Fig. 2. Continuous evolution of TnsABC.

(A) Summary of TnsABC evolution campaign. Whether evolution segments were conducted using PANCE or PACE is specified, with PANCE passages or PACE hours indicated. Circuit architectures are shown in fig. S2, A to C. (B) Overnight phage propagation assays with wild-type (WT) TnsABC SP, pooled evolved SPs from each evolution segment, and gIII-expressing phage (positive control for propagation). X-axes indicate host E. coli variants encoding circuit 1.0. Host A was used for PANCE N1. Hosts B and C are of increased selection stringency, manipulated by reducing the promoter strength in the transposon on CP2 (Hosts B and C) and reducing the ribosome binding site upstream of gIII on the AP (Host C).

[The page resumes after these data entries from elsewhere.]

(** [round(x)]: to the nearest integer.  The two interpreters differ on
    exact halves only: Python 3 (and numpy's [__round__]) rounds a half to
    the even neighbour, Python 2 rounds it away from zero. *)
Inductive rounding : Type := HalfEven | HalfAway.

Definition round_half_even (q : Q) : Z :=
  let f := Qfloor q in
  let r := (q - inject_Z f)%Q in
  if Qlt_bool r (1 # 2) then f
  else if Qlt_bool (1 # 2) r then (f + 1)%Z
  else if Z.even f then f else (f + 1)%Z.

Definition round_half_away (q : Q) : Z :=
  if Qle_bool 0 q then Qfloor (q + (1 # 2))
  else Qceiling (q - (1 # 2)).

Definition round (m : rounding) (q : Q) : Z :=
  match m with
  | HalfEven => round_half_even q
  | HalfAway => round_half_away q
  end.

(** ** The configuration dictionary *)

Inductive value : Type :=
| VNone                    (* JSON [null] *)
| VInt (n : Z)
| VNums (l : list Q).      (* a JSON array of numbers *)

(** ** Height maps *)

(** The array behind [self.heightmap]. *)
Abbreviation HeightField := (list (list Q)).

(** [np.zeros([w, h])] *)
Definition zeros (w h : nat) : HeightField := replicate w (replicate h 0%Q).

(** [hm[i][j]] *)
Definition cell (hm : HeightField) (i j : nat) : Q := (hm !!! i) !!! j.

(** [hm[i][j] = x] *)
Definition set_cell (hm : HeightField) (i j : nat) (x : Q) : HeightField :=
  alter (λ row, <[j := x]> row) i hm.

(** The array has shape [(w, h)]. *)
Definition rect (w h : nat) (hm : HeightField) : Prop :=
  length hm = w ∧ Forall (λ row, length row = h) hm.

(** [hm.shape] *)
Definition shape (hm : HeightField) : nat * nat := (length hm, length (hm !!! 0)).

(** [np.ndindex(w, h)]: every index pair, the last index running fastest. *)
Definition ndindex (w h : nat) : list (nat * nat) :=
  i ← seq 0 w; pair i <$> seq 0 h.

(** [np.ndenumerate(hm)]: every [((i, j), hm[i][j])] in [ndindex] order. *)
Definition ndenumerate (hm : HeightField) : list ((nat * nat) * Q) :=
  (λ p, (p, cell hm p.1 p.2)) <$> ndindex (shape hm).1 (shape hm).2.

(** [for i in range(w): for j in range(h): body]. *)
Definition for_cells {S : Type} (w h : nat) (body : nat → nat → S → S) (s : S) : S :=
  foldl (λ s i, foldl (λ s j, body i j s) s (seq 0 h)) s (seq 0 w).

(** ** Normalizer: [__calc_percentiles] *)

(** [sorted(l, key = lambda x: x[1])]: a stable sort on the value.  An entry
    is placed before the first already-sorted entry that is not smaller, so
    entries of equal value keep their order. *)
Fixpoint insert_by_value (e : (nat * nat) * Q) (l : list ((nat * nat) * Q)) :=
  match l with
  | [] => [e]
  | e' :: l' =>
      if Qle_bool (snd e) (snd e') then e :: e' :: l'
      else e' :: insert_by_value e l'
  end.

Fixpoint sorted (l : list ((nat * nat) * Q)) : list ((nat * nat) * Q) :=
  match l with
  | [] => []
  | e :: l' => insert_by_value e (sorted l')
  end.

(** [(k+1.0)/len(arr_as_srtd_lst)] *)
Definition candidate (n k : nat) : Q := ((of_nat k + 1) / of_nat n)%Q.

Host NT A is host A with a non-targeting crRNA. The left graph shows phage propagation levels (output phage titer divided by input titer). The right graph shows transposon integration efficiencies at the AP target site in E. coli following overnight propagation, as measured by qPCR. (C) Genotypes of a subset of evolved TnsABC variants. Variants N1–1, P1–3, and N2–1 showed the highest integration activity among the variants emerging from their respective PANCE or PACE experiments at two tested genomic sites in HEK293T cells (fig. S6). Variants P2–2, P2–7, and P2–11 are representative of the genotypes that emerged from P2. (D) 1-kb transposon integration efficiencies at two genomic loci in HEK293T cells for wild-type (WT) and evolved TnsABC variants specified in (C). (E and F) Assessing the contributions of evolved TnsAB and TnsC subunits to overnight phage propagation levels on P2 host E. coli (E) and 1-kb transposon integration efficiency in HEK293T cells (F) for representative P2 CAST variants. Data in (B) and (D–F) are shown as mean±s.d. for n=3 independent biological replicates.